Canada's Telecom Market is Rigged, says Wind Mobile backer Naguib Sawiris - jsnk
http://www.dslreports.com/shownews/Wind-Billionaire-Backer-Rips-Rigged-Canadian-Market-117095?nocomment=1

======
jbarham
By way of comparison, I'm living in Melbourne, Australia, and pay $55/month
for the Nexus S w/ unlimited calls within Australia (including to other mobile
phones), unlimited texts (IIRC) and 500 MB of data. That's for a one-year plan
w/ Vodafone, and I didn't pay anything up-front for the phone. Needless to say
I'm looking forward to upgrading to the Galaxy Nexus soon. :) My wife has the
the same phone and same plan for two years and pays $45/month.

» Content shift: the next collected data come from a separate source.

(* ===== verification/IOManager.v ===== *)
(** The IO manager: [iomanager.h] and [iomanager.cc].

    Module [IOManager] extends the scheduler's state by the event contexts of
    the file descriptors and the timers; its [tickle], [stopping] and [idle] are
    the overriding ones. The kernel is a parameter: [epoll_ctl], [epoll_wait],
    the clock and the pipe are functions on a state [K] of its own. *)
From stdpp Require Import base list numbers option gmap.
From Stdlib Require Import ZArith Lia.
From S2P Require Import Prelude Fiber Scheduler Timer.

Module IOManager.
Local Open Scope Z_scope.

(** [IOManager::Event] and the bits of epoll. *)
Definition NONE : Z := 0.
Definition READ : Z := 1.
Definition WRITE : Z := 4.
Definition EPOLLIN : Z := 1.
Definition EPOLLOUT : Z := 4.
Definition EPOLLERR : Z := 8.
Definition EPOLLHUP : Z := 16.
Definition EPOLLET : Z := 2 ^ 31.
Inductive ctl := EPOLL_CTL_ADD | EPOLL_CTL_MOD | EPOLL_CTL_DEL.

(** [FdContext::EventContext]; the scheduler of an event is this manager, or
    null when it was registered outside of a scheduler's thread. *)
Record EventContext := mk_event {
  scheduler : bool;
  fiber : option Z;
  cb : option Fiber.script
}.
Definition no_event : EventContext := mk_event false None None.

Record FdContext := mk_ctx {
  read : EventContext;
  write : EventContext;
  events : Z;
  fd : Z
}.
Definition new_ctx (i : Z) : FdContext := mk_ctx no_event no_event NONE i.
Definition set_events v c := mk_ctx (read c) (write c) v (fd c).

(** What [epoll_wait] answers: the events with the context they belong to
    ([None] is the tickle pipe), an interruption, or another error. *)
Inductive wait_result :=
| Ready (evs : list (option Z * Z))
| Interrupted
| Failed.

Section manager.
Context {K W : Type}.
(** The kernel; [true] is success. *)
Variable epoll_ctl : ctl → Z → Z → K → bool * K.
Variable epoll_wait : Z → K → wait_result * K.
Variable GetCurrentMS : K → Z * K.
Variable pipe_write : K → bool * K.
(** Whether the object of a [weak_ptr] is alive when a callback is called. *)
Variable alive : W → bool.

Record io := mk_io {
  kernel : K;
  timers : Timer.t Fiber.script W;
  m_fdContexts : list FdContext;
  m_pendingEventCount : Z
}.
Definition set_kernel v x := mk_io v (timers x) (m_fdContexts x) (m_pendingEventCount x).
Definition set_timers v x := mk_io (kernel x) v (m_fdContexts x) (m_pendingEventCount x).
Definition set_ctxs v x := mk_io (kernel x) (timers x) v (m_pendingEventCount x).
Definition set_pending v x := mk_io (kernel x) (timers x) (m_fdContexts x) v.

Definition t : Type := Scheduler.t io.

Definition modify_io (g : io → io) : M t unit :=
  modify (λ s, Scheduler.set_ext (g (Scheduler.ext s)) s).
Definition ios {A} (g : io → A) : M t A := gets (λ s, g (Scheduler.ext s)).

Definition sys {A} (call : K → A * K) : M t A :=
  k ← ios kernel;
  let (a, k') := call k in
  _ ← modify_io (set_kernel k'); mret a.

Definition add_pending (d : Z) : M t unit :=
  modify_io (λ x, set_pending (m_pendingEventCount x + d) x).

(** *** tickle, stopping *)
Definition tickle : M t unit :=
  b ← Scheduler.hasIdleThreads;
  if negb b then mret tt else ok ← sys pipe_write; assertM ok.

Definition tim {A} (m : M (Timer.t Fiber.script W) A) : M t A :=
  x ← ios timers;
  match m x with
  | Ok a x' => _ ← modify_io (set_timers x'); mret a
  | Exn e x' => _ ← modify_io (set_timers x'); throw e
  | Fault f => faultM f
  end.

(** A timer operation that may call [onTimerInsertedAtFront]. *)
Definition timer_op {A} (m : M (Timer.t Fiber.script W) A) : M t A :=
  before ← ios (λ x, Timer.notified (timers x));
  a ← tim m;
  after ← ios (λ x, Timer.notified (timers x));
  _ ← (if (before =? after)%nat then mret tt else tickle);
  mret a.

Definition stopping_timeout : M t (bool * Z) :=
  now ← sys GetCurrentMS;
  timeout ← tim (Timer.getTimeOfNextTimer now);
  pending ← ios m_pendingEventCount;
  base ← Scheduler.base_stopping;
  mret ((timeout =? Timer.no_timer) && (pending =? 0) && base, timeout).

Definition stopping : M t bool := r ← stopping_timeout; mret r.1.

(** *** The contexts *)
Definition contextResize (size : nat) : M t unit :=
  modify_io (λ x,
    let l := m_fdContexts x in
    set_ctxs (take size l ++ (new_ctx ∘ Z.of_nat <$> seq (length l) (size - length l))) x).

(** [m_fdContexts[fd]]: outside of the vector there is nothing. *)
Definition nth_ctx (i : Z) : M t FdContext :=
  l ← ios m_fdContexts;
  if i <? 0 then faultM OutOfBounds
  else match l !! Z.to_nat i with Some c => mret c | None => faultM OutOfBounds end.

Definition store_ctx (i : Z) (c : FdContext) : M t unit :=
  modify_io (λ x, set_ctxs (<[Z.to_nat i := c]> (m_fdContexts x)) x).

Definition getContext (c : FdContext) (event : Z) : M t EventContext :=
  if event =? READ then mret (read c)
  else if event =? WRITE then mret (write c)
  else faultM AssertFailed.

Definition setContext (c : FdContext) (event : Z) (e : EventContext) : FdContext :=
  if event =? READ then mk_ctx e (write c) (events c) (fd c)
  else mk_ctx (read c) e (events c) (fd c).

Definition resetContext (c : FdContext) (event : Z) : FdContext := setContext c event no_event.

(** [triggerEvent]: the callback or the fiber moves into the queue. *)
Definition triggerEvent (i event : Z) : M t unit :=
  c ← nth_ctx i;
  _ ← assertM (negb (Z.land (events c) event =? 0));
  let c1 := set_events (Z.ldiff (events c) event) c in
  _ ← store_ctx i c1;
  ctx ← getContext c1 event;
  _ ← (if scheduler ctx then mret tt else faultM NullDeref);
  _ ← Scheduler.schedule tickle
        (match cb ctx with
         | Some f => Scheduler.mk_task None (Some f) (-1)
         | None => Scheduler.mk_task (fiber ctx) None (-1)
         end);
  store_ctx i (setContext c1 event
    (mk_event false (match cb ctx with Some _ => fiber ctx | None => None end) None)).

(** The constructor behind that of the scheduler: the pipe is watched, 32
    contexts are made and the threads [ids] started. *)
Definition construct (pipe_fd : Z) (ids : list Z) : M t unit :=
  ok ← sys (epoll_ctl EPOLL_CTL_ADD pipe_fd (Z.lor EPOLLIN EPOLLET));
  _ ← assertM ok;
  _ ← contextResize 32;
  Scheduler.start ids.

(** *** addEvent *)

(** [in_scheduler] tells whether the calling thread belongs to a scheduler. *)
Definition addEvent (i event : Z) (f : option Fiber.script) (in_scheduler : bool) : M t Z :=
  size ← ios (λ x, Z.of_nat (length (m_fdContexts x)));
  c ← (if i <? size then nth_ctx i
       else _ ← contextResize (Z.to_nat (i * 3 / 2)); nth_ctx i);
  _ ← assertM (Z.land (events c) event =? 0);
  let op := if events c =? NONE then EPOLL_CTL_ADD else EPOLL_CTL_MOD in
  ok ← sys (epoll_ctl op i (Z.lor EPOLLET (Z.lor (events c) event)));
  if negb ok then mret (-1)
  else
    _ ← add_pending 1;
    let c1 := set_events (Z.lor (events c) event) c in
    _ ← store_ctx i c1;
    ctx ← getContext c1 event;
    _ ← assertM (match scheduler ctx, fiber ctx, cb ctx with
                 | false, None, None => true
                 | _, _, _ => false
                 end);
    match f with
    | Some g =>
        _ ← store_ctx i (setContext c1 event (mk_event in_scheduler None (Some g))); mret 0
    | None =>
        s ← get;
        cur ← Scheduler.fib (Fiber.GetThis (Scheduler.next_addr s));
        _ ← store_ctx i (setContext c1 event (mk_event in_scheduler (Some cur) None));
        st ← Scheduler.fib (Fiber.getState cur);
        _ ← assertM (bool_decide (st = Fiber.EXEC));
        mret 0
    end.

(** *** delEvent, cancelEvent, cancelAll *)
Definition remove_op (new_event : Z) : ctl :=
  if new_event =? NONE then EPOLL_CTL_DEL else EPOLL_CTL_MOD.

Definition delEvent (i event : Z) : M t bool :=
  size ← ios (λ x, Z.of_nat (length (m_fdContexts x)));
  if size <=? i then mret false
  else
    c ← nth_ctx i;
    if Z.land (events c) event =? 0 then mret false
    else
      let new_event := Z.ldiff (events c) event in
      ok ← sys (epoll_ctl (remove_op new_event) i (Z.lor EPOLLET new_event));
      if negb ok then mret false
      else
        _ ← add_pending (-1);
        let c1 := set_events new_event c in
        _ ← store_ctx i c1;
        _ ← getContext c1 event;
        _ ← store_ctx i (resetContext c1 event);
        mret true.

Definition cancelEvent (i event : Z) : M t bool :=
  size ← ios (λ x, Z.of_nat (length (m_fdContexts x)));
  if size <=? i then mret false
  else
    c ← nth_ctx i;
    if Z.land (events c) event =? 0 then mret false
    else
      let new_event := Z.ldiff (events c) event in
      ok ← sys (epoll_ctl (remove_op new_event) i (Z.lor EPOLLET new_event));
      if negb ok then mret false
      else
        _ ← triggerEvent i event;
        _ ← add_pending (-1);
        mret true.

(** [if(fd_ctx->events & event) { triggerEvent(event); --pending; }] *)
Definition trigger_registered (i event : Z) : M t unit :=
  c ← nth_ctx i;
  if Z.land (events c) event =? 0 then mret tt
  else _ ← triggerEvent i event; add_pending (-1).

Definition cancelAll (i : Z) : M t bool :=
  size ← ios (λ x, Z.of_nat (length (m_fdContexts x)));
  if size <=? i then mret false
  else
    c ← nth_ctx i;
    if events c =? NONE then mret false
    else
      ok ← sys (epoll_ctl EPOLL_CTL_DEL i 0);
      if negb ok then mret false
      else
        _ ← trigger_registered i READ;
        _ ← trigger_registered i WRITE;
        mret true.

(** *** idle *)
Definition MAX_TIMEOUT : Z := 3000.

Definition clamp_timeout (next_timeout : Z) : Z :=
  if next_timeout =? Timer.no_timer then MAX_TIMEOUT
  else if MAX_TIMEOUT <? sint 32 next_timeout then MAX_TIMEOUT else next_timeout.

(** The loop around [epoll_wait]. *)
Fixpoint wait_loop (fuel : nat) (next_timeout : Z) : M t (option (list (option Z * Z))) :=
  match fuel with
  | O => faultM FuelExhausted
  | S fuel' =>
      let next_timeout := clamp_timeout next_timeout in
      r ← sys (epoll_wait (sint 32 next_timeout));
      match r with
      | Ready evs => mret (Some evs)
      | Interrupted => wait_loop fuel' next_timeout
      | Failed => mret None
      end
  end.

Definition callback_task (c : option (Timer.callback Fiber.script W)) : Scheduler.FiberAndThread :=
  Scheduler.mk_task None
    (match c with
     | Some c => Some (match Timer.invoke alive c with Some f => f | None => [] end)
     | None => None
     end) (-1).

Definition real_events (ev : Z) : Z :=
  let ev := if Z.land ev (Z.lor EPOLLERR EPOLLHUP) =? 0 then ev
            else Z.lor ev (Z.lor EPOLLIN EPOLLOUT) in
  Z.lor (if Z.land ev EPOLLIN =? 0 then NONE else READ)
        (if Z.land ev EPOLLOUT =? 0 then NONE else WRITE).

Definition handle_event (e : option Z * Z) : M t unit :=
  match e with
  | (None, _) => mret tt
  | (Some i, ev) =>
      c ← nth_ctx i;
      let real_event := real_events ev in
      if Z.land (events c) real_event =? NONE then mret tt
      else
        let left_events := Z.ldiff (events c) real_event in
        ok ← sys (epoll_ctl (remove_op left_events) (fd c) (Z.lor EPOLLET left_events));
        if negb ok then mret tt
        else
          _ ← (if Z.land real_event READ =? 0 then mret tt
               else _ ← triggerEvent i READ; add_pending (-1));
          if Z.land real_event WRITE =? 0 then mret tt
          else _ ← triggerEvent i WRITE; add_pending (-1)
  end.

(** One round of [idle], up to its switch: the code the idle fiber runs now. *)
Definition idle (fuel : nat) (now_timer : Z) : M t Fiber.script :=
  r ← stopping_timeout;
  let '(stop, next_timeout) := r in
  if stop : bool then mret []
  else
    evs ← wait_loop fuel next_timeout;
    now ← sys GetCurrentMS;
    cbs ← tim (Timer.listExpiredCbs now_timer now []);
    _ ← (match cbs with
         | [] => mret tt
         | _ => Scheduler.schedule_range tickle (callback_task <$> cbs)
         end);
    _ ← forM (match evs with Some l => l | None => [] end) handle_event;
    mret [Fiber.DoSwapOut].

(** *** The destructor *)

(** Scheduler::stop with this class's virtual functions. *)
Definition stop (g_fiber_config : Z) (fuel : nat) (now_timer tid : Z) (current : bool) : M t unit :=
  Scheduler.stop tickle stopping (idle fuel now_timer) g_fiber_config fuel tid current.

(** The descriptors of epoll and of the pipe are closed, the contexts deleted. *)
Definition destroy (close : Z → K → K) (epfd pipe_read pipe_write_fd : Z)
    (g_fiber_config : Z) (fuel : nat) (now_timer tid : Z) (current : bool) : M t unit :=
  _ ← stop g_fiber_config fuel now_timer tid current;
  _ ← sys (λ k, (tt, close epfd k));
  _ ← sys (λ k, (tt, close pipe_read k));
  _ ← sys (λ k, (tt, close pipe_write_fd k));
  modify_io (set_ctxs []).
End manager.
Arguments io : clear implicits.
Arguments t : clear implicits.
End IOManager.
(** Both events, when all that is delivered is registered. *)
Lemma trigger_both i c ev s s1 :
  inv s → ctxs s !! i = Some c → ctx_ok i c → Z.ldiff (real_events ev) (events c) = 0 →
  ctxs s1 = ctxs s → pending s1 = pending s → queue s1 = queue s → same_rest s s1 →
  let re := real_events ev in
  wp (_ ← (if Z.land re READ =? 0 then mret tt else _ ← triggerEvent (Z.of_nat i) READ; add_pending (-1));
      if Z.land re WRITE =? 0 then mret tt else _ ← triggerEvent (Z.of_nat i) WRITE; add_pending (-1)) (λ _ s',
    inv s' ∧ same_rest s s' ∧
    (ctxs s' = ctxs s ∧ queue s' = queue s ∨
     Z.ldiff re (events c) = 0 ∧ queue s' = queue s ++ tasks c re ∧
     events <$> ctxs s' !! i = Some (Z.ldiff (events c) re) ∧
     others_kept s s' i c re)) s1.
Proof.
  intros Hinv Hi Hok Hsub Hc Hp Hq Hr re. pose proof (bits_cases i c ev Hok) as [Hev Hre].
  fold re in Hsub, Hre. unfold wp. unfold_M.
  assert (∀ e, is_event e → negb (Z.land re e =? 0) = true → registered c e = true) as Hin.
  { intros e He. unfold registered. clearbody re.
    destruct Hev as [E|[E|[E|E]]], Hre as [E'|[E'|[E'|E']]], He as [->| ->];
      rewrite E, E' in *; done. }
  destruct (trigger_step i c READ s1 re) as (s2 & He2 & Hr2 & Hq2 & Hc2 & Hp2);
    [congruence|done|by left|by apply Hin; left|].
  unfold_M. rewrite He2.
  destruct (clear_if_bit i c READ (negb (Z.land re READ =? 0)) Hok) as (Hok2 & Hn2 & He2' & Ho2);
    [by left|by apply Hin; left|].
  set (c2 := clear_if _ c READ) in *. destruct (Ho2 WRITE) as [Hw Hsw]; [by right|done|].
  destruct (trigger_step i c2 WRITE s2 re) as (s3 & He3 & Hr3 & Hq3 & Hc3 & Hp3);
    [rewrite Hc2, list_lookup_insert_eq; [done|rewrite Hc; by eapply lookup_lt_Some]|done|by right| |].
  { rewrite Hw. apply Hin. by right. }
  destruct (clear_if_bit i c2 WRITE (negb (Z.land re WRITE =? 0)) Hok2) as (Hok3 & Hn3 & He3' & _);
    [by right|rewrite Hw; apply Hin; by right|].
  set (c3 := clear_if _ c2 WRITE) in *. unfold_M. rewrite He3.
  rewrite Hc2, Hc, list_insert_insert_eq in Hc3.
  split_and!.
  * eapply inv_insert; [exact Hinv|done|exact Hok3|done|lia].
  * eapply same_rest_trans; [exact Hr|]. by eapply same_rest_trans.
  * right. split_and!; [done| | |].
    -- rewrite Hq3, Hq2, Hq, Hw, Hsw. unfold tasks. simpl. by rewrite app_assoc.
    -- rewrite Hc3, list_lookup_insert_eq by (by eapply lookup_lt_Some). simpl. f_equal.
       rewrite He3', He2'. clearbody re.
       destruct Hev as [E|[E|[E|E]]], Hre as [E'|[E'|[E'|E']]]; rewrite E, E'; done.
    -- split; [intros j Hj; rewrite Hc3; by apply list_lookup_insert_ne|].
       intros c' e. rewrite Hc3, list_lookup_insert_eq by (by eapply lookup_lt_Some).
       intros [= <-] He0 Hz. subst c3 c2. unfold clear_if. apply Z.eqb_eq in Hz.
       destruct He0 as [->| ->], (Z.land re READ =? 0), (Z.land re WRITE =? 0); by try discriminate Hz.
Qed.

The Australian mobile phone market is very competitive, and it has a number of
foreign players (e.g., Optus, Vodafone, Virgin). Australian fixed-line
telecommunications are much less competitive due to the legacy stranglehold of
the former government monopoly, Telstra.

IMO Canadians are far too complacent about government sanctioned monopolies or
oligopolies (e.g., car insurance in BC, alcohol sales are provincial
government monopolies, dairy product quotas, wheat board monopoly) that means
they pay more for less choice, supposedly for their own good, when in reality
it just enriches an old-boys network of politically well-connected players and
condemns the protected industries to being being unable to compete
internationally.

FWIW I'm Canadian.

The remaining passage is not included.